> [Prompt]:
Print the data below exactly, but only the lines from the one containing "Hm), H2 in H1." down to the one containing "Inductive NdpRegistryDecision : Set", inclusive.

Collected data
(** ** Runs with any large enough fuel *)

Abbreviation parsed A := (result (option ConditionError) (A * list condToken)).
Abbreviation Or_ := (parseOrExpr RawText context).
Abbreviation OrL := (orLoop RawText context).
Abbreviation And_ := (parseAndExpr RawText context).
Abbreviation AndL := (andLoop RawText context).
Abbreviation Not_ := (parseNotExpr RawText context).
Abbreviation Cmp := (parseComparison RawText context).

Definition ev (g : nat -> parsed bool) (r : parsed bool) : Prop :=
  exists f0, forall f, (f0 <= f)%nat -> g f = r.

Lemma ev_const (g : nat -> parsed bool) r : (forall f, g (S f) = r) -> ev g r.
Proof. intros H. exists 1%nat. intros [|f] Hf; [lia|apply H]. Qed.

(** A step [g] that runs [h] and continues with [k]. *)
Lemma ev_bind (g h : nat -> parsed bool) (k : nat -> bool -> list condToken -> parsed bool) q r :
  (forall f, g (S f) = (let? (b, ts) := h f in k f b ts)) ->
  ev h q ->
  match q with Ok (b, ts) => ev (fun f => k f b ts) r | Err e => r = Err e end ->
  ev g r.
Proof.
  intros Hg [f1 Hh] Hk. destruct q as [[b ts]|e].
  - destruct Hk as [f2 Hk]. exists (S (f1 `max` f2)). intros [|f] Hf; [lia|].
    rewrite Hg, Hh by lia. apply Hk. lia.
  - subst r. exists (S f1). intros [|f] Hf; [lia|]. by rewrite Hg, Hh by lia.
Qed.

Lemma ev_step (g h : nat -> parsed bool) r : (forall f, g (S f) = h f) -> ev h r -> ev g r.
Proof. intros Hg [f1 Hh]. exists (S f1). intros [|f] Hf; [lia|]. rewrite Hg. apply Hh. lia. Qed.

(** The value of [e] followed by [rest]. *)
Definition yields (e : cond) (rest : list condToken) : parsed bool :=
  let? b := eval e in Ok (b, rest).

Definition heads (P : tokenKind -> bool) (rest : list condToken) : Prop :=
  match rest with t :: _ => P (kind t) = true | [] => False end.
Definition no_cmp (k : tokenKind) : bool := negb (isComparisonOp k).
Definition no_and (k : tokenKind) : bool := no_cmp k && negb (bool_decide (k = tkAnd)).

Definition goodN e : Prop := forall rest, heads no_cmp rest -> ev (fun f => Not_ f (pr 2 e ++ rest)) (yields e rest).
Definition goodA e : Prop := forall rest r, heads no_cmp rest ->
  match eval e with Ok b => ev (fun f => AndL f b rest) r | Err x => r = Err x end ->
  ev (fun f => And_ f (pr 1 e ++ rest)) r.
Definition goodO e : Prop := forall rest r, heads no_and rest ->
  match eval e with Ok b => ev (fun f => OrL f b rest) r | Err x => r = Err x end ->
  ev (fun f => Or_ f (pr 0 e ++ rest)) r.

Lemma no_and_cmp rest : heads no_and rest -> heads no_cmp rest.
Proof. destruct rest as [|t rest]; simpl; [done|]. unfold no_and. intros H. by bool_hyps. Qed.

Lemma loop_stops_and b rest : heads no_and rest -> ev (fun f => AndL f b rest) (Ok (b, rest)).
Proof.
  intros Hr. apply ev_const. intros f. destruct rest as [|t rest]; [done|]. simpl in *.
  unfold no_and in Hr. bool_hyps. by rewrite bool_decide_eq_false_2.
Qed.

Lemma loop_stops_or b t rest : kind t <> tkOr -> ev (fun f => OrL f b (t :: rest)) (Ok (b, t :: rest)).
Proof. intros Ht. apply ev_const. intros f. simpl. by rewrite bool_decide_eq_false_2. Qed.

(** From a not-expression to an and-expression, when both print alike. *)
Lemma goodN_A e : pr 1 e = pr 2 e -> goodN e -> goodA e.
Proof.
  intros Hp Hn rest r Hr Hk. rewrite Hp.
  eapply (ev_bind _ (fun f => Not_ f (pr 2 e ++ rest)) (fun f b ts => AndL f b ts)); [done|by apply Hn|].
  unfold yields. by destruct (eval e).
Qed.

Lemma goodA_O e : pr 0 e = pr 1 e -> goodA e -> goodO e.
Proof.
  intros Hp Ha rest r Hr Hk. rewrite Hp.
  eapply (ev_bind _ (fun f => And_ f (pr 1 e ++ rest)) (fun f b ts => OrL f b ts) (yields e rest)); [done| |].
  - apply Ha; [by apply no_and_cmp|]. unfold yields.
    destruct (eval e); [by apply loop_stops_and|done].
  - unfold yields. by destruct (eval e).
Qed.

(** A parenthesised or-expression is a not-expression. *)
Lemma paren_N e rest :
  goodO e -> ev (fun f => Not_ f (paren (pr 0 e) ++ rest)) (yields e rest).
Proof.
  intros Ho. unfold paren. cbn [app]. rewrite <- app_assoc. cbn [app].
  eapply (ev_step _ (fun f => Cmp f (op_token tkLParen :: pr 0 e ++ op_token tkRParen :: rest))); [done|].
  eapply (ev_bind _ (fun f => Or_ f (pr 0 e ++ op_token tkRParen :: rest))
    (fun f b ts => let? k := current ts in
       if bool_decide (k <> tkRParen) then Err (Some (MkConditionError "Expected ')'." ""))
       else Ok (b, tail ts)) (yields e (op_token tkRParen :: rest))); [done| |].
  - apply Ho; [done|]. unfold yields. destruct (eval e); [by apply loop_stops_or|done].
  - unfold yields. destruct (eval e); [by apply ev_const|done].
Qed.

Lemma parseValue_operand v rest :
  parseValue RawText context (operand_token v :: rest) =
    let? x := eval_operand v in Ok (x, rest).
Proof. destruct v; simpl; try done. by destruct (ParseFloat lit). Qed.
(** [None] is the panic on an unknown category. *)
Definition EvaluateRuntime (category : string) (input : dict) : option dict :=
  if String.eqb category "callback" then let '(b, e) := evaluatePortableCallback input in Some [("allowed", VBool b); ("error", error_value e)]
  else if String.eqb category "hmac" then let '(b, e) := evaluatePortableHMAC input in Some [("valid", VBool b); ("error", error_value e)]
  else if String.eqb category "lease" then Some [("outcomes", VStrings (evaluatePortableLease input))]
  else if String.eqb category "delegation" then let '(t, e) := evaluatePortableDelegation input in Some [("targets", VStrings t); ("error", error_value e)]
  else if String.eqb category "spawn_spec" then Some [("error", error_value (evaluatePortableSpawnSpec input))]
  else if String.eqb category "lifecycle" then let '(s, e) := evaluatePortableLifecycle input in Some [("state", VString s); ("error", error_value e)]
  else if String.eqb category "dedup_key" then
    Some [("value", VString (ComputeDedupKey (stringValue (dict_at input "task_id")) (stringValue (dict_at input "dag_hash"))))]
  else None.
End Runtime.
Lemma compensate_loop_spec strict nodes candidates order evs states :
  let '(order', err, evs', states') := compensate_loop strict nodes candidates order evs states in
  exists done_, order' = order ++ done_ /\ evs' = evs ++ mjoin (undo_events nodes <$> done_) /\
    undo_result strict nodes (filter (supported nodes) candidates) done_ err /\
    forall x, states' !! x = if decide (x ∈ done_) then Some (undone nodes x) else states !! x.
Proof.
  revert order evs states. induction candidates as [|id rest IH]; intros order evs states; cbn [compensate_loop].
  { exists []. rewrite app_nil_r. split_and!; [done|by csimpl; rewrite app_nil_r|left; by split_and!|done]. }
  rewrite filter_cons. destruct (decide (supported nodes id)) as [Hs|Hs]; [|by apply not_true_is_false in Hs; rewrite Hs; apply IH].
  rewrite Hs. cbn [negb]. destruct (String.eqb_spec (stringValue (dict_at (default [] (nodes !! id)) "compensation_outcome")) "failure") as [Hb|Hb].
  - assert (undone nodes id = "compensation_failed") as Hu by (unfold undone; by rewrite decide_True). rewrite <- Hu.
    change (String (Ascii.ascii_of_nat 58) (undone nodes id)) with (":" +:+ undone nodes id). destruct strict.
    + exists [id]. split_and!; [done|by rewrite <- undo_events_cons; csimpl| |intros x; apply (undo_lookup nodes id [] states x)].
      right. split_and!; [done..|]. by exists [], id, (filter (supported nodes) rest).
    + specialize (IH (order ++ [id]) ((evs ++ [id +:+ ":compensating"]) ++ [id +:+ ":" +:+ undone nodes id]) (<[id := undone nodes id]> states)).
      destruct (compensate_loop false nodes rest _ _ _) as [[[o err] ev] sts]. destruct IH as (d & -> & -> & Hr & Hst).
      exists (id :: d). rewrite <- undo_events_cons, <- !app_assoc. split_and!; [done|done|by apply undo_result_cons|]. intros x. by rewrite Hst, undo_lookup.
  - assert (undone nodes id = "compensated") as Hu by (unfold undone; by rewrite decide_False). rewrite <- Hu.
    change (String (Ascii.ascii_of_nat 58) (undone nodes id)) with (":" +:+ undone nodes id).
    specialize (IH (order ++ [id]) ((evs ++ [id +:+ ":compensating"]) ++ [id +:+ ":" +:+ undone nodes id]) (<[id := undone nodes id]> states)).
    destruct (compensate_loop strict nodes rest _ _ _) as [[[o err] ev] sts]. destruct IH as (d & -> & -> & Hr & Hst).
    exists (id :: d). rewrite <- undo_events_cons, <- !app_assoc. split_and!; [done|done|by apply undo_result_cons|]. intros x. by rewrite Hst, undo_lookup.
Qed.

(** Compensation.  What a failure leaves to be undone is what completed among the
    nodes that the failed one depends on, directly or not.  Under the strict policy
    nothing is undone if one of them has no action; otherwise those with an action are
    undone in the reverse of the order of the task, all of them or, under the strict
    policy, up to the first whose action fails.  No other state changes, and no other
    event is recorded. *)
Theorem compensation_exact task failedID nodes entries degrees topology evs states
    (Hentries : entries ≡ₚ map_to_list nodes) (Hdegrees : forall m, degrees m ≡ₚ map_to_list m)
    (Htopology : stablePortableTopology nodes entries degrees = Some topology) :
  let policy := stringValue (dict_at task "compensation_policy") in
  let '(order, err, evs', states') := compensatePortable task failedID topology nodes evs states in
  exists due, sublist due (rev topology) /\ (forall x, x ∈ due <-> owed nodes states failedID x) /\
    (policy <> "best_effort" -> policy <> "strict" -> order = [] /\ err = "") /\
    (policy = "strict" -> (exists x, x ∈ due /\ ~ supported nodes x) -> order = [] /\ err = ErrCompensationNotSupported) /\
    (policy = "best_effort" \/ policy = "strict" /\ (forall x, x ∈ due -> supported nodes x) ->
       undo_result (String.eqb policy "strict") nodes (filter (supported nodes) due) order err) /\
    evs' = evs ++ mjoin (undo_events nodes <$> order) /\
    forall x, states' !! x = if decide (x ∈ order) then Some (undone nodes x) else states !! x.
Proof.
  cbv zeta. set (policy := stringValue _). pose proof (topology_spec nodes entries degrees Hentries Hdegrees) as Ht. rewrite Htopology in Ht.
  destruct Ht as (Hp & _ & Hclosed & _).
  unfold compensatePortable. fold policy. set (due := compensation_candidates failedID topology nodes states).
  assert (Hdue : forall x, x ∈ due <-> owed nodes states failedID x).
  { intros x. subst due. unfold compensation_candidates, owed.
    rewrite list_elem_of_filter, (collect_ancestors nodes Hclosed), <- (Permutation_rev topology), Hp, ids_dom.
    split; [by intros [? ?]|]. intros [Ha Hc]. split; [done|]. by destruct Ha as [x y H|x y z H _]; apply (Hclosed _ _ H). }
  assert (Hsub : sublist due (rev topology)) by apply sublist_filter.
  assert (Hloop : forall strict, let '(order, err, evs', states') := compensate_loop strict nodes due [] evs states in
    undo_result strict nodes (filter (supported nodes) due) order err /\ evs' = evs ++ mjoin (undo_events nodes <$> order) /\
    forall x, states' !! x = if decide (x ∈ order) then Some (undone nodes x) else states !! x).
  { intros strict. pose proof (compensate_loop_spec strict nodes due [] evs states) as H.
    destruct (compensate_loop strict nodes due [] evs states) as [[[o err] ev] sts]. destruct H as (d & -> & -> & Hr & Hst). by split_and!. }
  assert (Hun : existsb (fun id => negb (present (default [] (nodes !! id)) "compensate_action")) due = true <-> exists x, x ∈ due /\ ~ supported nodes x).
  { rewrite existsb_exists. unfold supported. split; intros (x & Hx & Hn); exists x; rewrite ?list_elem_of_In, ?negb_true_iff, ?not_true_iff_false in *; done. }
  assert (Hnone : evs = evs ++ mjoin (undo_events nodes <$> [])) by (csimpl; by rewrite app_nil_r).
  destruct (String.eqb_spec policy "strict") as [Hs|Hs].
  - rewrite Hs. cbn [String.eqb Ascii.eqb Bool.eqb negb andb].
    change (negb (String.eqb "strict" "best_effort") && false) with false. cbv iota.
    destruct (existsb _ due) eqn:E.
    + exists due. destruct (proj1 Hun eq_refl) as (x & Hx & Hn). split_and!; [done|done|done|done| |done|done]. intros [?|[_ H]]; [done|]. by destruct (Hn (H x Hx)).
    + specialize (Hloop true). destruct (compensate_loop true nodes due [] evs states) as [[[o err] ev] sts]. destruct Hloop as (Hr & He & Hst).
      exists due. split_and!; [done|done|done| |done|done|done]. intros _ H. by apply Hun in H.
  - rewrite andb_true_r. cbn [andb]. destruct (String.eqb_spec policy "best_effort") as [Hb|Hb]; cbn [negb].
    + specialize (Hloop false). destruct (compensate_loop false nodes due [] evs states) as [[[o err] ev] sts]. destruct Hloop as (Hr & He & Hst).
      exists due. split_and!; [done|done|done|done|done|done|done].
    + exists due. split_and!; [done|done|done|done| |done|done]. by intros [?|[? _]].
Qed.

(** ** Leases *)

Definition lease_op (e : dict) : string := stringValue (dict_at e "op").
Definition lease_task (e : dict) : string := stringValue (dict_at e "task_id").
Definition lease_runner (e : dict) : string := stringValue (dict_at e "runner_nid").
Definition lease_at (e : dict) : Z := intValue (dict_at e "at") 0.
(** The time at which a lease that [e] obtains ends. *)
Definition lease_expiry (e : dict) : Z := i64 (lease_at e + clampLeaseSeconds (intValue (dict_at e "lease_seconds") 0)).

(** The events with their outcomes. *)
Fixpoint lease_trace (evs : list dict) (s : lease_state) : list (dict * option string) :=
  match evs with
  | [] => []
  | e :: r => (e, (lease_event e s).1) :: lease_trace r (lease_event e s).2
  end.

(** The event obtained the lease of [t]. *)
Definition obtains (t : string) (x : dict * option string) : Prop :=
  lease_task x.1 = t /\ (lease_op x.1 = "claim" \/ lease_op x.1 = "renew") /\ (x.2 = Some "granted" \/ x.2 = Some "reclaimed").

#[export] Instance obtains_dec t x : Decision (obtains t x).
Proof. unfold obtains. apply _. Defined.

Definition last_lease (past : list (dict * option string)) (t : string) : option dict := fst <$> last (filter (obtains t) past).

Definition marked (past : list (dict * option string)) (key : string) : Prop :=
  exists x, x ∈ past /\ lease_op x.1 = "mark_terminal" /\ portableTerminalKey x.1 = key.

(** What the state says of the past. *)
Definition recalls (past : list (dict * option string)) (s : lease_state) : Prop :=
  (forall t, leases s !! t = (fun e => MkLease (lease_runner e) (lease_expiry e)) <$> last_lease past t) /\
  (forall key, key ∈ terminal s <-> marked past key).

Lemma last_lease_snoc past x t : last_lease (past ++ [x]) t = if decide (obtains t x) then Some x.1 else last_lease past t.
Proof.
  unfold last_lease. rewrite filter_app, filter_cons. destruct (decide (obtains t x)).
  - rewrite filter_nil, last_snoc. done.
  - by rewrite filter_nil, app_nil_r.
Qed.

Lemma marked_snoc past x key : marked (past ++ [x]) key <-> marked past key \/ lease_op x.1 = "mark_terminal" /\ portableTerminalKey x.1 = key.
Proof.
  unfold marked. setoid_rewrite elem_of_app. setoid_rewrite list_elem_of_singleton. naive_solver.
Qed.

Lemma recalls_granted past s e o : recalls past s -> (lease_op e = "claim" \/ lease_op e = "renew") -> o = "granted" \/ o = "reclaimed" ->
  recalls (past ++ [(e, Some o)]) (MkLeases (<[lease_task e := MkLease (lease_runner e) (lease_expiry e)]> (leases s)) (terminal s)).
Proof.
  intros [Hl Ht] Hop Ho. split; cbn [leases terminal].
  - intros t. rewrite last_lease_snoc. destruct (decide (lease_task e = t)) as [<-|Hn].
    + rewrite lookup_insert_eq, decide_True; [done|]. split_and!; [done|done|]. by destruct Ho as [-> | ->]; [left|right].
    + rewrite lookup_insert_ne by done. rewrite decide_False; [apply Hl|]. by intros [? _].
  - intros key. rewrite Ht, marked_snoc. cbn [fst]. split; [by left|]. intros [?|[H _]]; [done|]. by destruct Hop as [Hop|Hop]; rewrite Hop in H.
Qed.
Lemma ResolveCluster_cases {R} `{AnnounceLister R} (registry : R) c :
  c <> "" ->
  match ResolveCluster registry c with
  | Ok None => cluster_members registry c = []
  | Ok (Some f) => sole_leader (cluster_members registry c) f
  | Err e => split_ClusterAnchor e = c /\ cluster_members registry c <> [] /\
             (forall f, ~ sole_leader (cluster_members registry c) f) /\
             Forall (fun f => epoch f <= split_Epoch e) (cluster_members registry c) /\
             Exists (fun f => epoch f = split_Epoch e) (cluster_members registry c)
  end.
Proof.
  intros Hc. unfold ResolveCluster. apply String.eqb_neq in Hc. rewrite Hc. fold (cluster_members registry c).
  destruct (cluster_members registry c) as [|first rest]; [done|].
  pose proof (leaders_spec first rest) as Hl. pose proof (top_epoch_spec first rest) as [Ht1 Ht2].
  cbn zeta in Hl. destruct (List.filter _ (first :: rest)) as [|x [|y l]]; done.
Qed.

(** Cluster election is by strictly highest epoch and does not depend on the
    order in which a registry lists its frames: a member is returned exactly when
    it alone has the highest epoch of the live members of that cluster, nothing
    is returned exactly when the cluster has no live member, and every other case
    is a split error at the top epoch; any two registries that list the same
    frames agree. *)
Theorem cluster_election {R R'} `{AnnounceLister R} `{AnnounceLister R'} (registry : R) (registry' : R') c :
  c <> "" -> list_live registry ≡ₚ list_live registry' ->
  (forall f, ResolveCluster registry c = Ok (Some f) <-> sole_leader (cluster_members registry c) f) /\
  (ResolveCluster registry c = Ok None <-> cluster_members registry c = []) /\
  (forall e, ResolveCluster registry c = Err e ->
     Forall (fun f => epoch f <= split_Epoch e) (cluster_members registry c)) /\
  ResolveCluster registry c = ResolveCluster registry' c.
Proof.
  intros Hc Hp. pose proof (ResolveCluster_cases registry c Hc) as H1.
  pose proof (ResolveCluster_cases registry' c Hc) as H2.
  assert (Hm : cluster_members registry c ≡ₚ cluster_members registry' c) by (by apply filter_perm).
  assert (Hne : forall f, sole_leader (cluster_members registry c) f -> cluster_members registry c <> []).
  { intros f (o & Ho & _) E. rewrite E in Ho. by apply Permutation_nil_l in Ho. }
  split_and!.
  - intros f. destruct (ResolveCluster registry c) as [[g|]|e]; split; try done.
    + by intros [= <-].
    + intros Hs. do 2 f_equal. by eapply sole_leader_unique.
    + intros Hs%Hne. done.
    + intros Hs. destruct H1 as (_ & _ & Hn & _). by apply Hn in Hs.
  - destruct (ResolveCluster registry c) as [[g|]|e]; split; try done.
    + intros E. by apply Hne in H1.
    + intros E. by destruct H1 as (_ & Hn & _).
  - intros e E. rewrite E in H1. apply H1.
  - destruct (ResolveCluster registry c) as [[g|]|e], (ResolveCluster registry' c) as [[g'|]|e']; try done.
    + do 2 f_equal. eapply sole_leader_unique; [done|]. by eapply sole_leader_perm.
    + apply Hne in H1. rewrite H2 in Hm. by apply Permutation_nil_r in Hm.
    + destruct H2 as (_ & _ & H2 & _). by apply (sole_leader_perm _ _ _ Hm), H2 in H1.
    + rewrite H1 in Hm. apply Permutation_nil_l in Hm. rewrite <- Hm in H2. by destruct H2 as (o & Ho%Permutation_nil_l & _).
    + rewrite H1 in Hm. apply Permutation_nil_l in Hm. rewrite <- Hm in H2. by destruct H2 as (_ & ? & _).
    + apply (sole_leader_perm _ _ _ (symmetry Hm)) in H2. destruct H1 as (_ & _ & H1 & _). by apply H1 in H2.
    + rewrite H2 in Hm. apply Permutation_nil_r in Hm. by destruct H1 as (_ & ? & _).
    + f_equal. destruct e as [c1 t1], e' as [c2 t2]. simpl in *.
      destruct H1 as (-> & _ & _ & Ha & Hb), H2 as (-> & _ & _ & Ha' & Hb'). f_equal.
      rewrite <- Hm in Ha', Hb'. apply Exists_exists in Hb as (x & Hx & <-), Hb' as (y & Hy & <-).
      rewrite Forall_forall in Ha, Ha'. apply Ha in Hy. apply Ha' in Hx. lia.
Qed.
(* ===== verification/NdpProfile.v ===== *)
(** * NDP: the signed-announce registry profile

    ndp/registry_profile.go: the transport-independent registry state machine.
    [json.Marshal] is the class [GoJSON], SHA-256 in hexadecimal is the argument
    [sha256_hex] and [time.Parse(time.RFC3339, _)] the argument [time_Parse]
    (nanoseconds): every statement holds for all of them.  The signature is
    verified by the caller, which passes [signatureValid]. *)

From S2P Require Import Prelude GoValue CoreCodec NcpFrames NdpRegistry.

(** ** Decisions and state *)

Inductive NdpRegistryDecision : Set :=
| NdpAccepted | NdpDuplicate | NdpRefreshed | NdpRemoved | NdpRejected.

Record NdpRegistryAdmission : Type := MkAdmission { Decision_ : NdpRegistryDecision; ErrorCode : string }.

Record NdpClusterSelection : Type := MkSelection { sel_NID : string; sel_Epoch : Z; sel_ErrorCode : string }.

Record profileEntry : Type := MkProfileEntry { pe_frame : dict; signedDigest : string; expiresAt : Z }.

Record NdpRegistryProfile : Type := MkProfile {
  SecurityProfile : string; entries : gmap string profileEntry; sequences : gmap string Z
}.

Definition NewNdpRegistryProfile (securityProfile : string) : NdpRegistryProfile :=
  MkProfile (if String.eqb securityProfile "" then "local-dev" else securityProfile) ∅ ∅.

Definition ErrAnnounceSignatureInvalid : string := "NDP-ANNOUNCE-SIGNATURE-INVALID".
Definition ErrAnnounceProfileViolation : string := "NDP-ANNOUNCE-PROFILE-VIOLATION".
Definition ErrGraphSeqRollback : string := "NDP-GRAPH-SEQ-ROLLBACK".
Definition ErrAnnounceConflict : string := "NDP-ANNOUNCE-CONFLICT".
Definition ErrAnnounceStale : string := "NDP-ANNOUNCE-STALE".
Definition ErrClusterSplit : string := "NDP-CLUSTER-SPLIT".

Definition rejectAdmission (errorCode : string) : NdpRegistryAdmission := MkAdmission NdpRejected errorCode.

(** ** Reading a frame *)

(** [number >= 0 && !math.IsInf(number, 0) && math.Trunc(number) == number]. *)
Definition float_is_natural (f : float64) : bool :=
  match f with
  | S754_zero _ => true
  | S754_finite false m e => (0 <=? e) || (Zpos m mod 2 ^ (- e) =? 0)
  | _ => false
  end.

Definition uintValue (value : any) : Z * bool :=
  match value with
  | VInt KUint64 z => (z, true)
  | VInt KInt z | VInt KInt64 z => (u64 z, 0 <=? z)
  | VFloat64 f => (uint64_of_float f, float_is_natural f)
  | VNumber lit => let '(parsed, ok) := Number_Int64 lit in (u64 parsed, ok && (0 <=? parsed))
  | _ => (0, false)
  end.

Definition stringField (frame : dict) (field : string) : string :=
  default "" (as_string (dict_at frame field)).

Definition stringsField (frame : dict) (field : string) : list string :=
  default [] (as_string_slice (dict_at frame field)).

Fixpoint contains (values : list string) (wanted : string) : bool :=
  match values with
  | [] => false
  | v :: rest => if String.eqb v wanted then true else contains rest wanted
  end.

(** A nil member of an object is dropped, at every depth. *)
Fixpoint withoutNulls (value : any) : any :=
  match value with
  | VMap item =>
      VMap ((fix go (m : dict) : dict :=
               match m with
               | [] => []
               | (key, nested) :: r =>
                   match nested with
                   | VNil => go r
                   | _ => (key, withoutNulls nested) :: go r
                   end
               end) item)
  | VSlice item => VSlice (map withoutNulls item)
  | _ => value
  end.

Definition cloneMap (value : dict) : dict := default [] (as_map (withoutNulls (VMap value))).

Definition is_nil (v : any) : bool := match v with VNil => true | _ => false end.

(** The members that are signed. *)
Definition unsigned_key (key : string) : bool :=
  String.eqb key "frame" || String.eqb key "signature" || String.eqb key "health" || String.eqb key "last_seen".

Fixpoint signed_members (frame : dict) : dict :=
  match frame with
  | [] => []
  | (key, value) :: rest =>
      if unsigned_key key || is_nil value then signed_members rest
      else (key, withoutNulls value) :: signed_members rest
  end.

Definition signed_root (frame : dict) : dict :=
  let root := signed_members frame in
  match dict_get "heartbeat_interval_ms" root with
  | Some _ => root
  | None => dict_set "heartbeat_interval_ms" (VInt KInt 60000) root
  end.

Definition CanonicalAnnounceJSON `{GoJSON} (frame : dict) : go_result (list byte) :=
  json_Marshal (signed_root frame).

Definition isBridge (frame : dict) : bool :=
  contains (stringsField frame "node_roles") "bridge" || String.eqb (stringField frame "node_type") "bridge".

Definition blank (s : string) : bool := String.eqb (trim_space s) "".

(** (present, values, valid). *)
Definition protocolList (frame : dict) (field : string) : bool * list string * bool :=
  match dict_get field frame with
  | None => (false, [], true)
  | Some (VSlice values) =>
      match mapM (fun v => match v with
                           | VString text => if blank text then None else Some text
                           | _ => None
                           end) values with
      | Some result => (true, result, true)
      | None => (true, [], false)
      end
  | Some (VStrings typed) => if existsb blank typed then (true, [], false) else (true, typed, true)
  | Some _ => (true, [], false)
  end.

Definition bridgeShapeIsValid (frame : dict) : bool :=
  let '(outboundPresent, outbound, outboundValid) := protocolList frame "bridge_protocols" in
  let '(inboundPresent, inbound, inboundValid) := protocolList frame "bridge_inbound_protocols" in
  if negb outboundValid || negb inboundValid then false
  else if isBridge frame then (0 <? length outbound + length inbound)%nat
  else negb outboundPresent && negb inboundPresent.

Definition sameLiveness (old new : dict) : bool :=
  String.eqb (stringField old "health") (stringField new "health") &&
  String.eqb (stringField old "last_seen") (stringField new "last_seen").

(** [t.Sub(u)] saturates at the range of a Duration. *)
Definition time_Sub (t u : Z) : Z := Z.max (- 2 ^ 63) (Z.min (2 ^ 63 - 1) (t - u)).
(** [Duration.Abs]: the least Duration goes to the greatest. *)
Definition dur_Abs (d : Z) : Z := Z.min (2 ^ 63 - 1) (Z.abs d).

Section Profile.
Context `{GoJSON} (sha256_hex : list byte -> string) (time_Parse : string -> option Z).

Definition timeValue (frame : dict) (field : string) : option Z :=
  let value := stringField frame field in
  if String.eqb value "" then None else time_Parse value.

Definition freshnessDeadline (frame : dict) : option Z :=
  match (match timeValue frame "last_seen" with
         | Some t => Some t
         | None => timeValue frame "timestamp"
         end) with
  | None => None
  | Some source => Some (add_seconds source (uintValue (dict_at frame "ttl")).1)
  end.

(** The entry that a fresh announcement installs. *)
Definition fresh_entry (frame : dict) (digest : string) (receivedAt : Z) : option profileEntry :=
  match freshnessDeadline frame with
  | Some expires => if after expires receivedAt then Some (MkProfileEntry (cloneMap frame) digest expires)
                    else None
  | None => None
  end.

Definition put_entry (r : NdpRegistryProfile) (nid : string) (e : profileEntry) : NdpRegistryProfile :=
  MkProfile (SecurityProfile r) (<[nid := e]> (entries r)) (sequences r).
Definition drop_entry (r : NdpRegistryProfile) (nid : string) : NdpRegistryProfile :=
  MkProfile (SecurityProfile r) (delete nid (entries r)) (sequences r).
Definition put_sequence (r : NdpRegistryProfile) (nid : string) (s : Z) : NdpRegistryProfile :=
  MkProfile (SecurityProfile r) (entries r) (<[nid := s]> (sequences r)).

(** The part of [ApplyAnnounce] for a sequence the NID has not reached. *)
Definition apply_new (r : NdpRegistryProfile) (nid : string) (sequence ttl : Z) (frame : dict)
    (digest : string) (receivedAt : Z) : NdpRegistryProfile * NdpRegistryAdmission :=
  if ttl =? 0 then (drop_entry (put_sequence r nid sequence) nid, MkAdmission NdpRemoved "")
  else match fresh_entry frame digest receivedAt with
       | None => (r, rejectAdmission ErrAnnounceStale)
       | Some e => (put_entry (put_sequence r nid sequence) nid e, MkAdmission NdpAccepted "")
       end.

> [Problem solution]:
    + destruct H2 as (_ & _ & H2 & _). by apply (sole_leader_perm _ _ _ Hm), H2 in H1.
    + rewrite H1 in Hm. apply Permutation_nil_l in Hm. rewrite <- Hm in H2. by destruct H2 as (o & Ho%Permutation_nil_l & _).
    + rewrite H1 in Hm. apply Permutation_nil_l in Hm. rewrite <- Hm in H2. by destruct H2 as (_ & ? & _).
    + apply (sole_leader_perm _ _ _ (symmetry Hm)) in H2. destruct H1 as (_ & _ & H1 & _). by apply H1 in H2.
    + rewrite H2 in Hm. apply Permutation_nil_r in Hm. by destruct H1 as (_ & ? & _).
    + f_equal. destruct e as [c1 t1], e' as [c2 t2]. simpl in *.
      destruct H1 as (-> & _ & _ & Ha & Hb), H2 as (-> & _ & _ & Ha' & Hb'). f_equal.
      rewrite <- Hm in Ha', Hb'. apply Exists_exists in Hb as (x & Hx & <-), Hb' as (y & Hy & <-).
      rewrite Forall_forall in Ha, Ha'. apply Ha in Hy. apply Ha' in Hx. lia.
Qed.
(* ===== verification/NdpProfile.v ===== *)
(** * NDP: the signed-announce registry profile

    ndp/registry_profile.go: the transport-independent registry state machine.
    [json.Marshal] is the class [GoJSON], SHA-256 in hexadecimal is the argument
    [sha256_hex] and [time.Parse(time.RFC3339, _)] the argument [time_Parse]
    (nanoseconds): every statement holds for all of them.  The signature is
    verified by the caller, which passes [signatureValid]. *)

From S2P Require Import Prelude GoValue CoreCodec NcpFrames NdpRegistry.

(** ** Decisions and state *)

Inductive NdpRegistryDecision : Set :=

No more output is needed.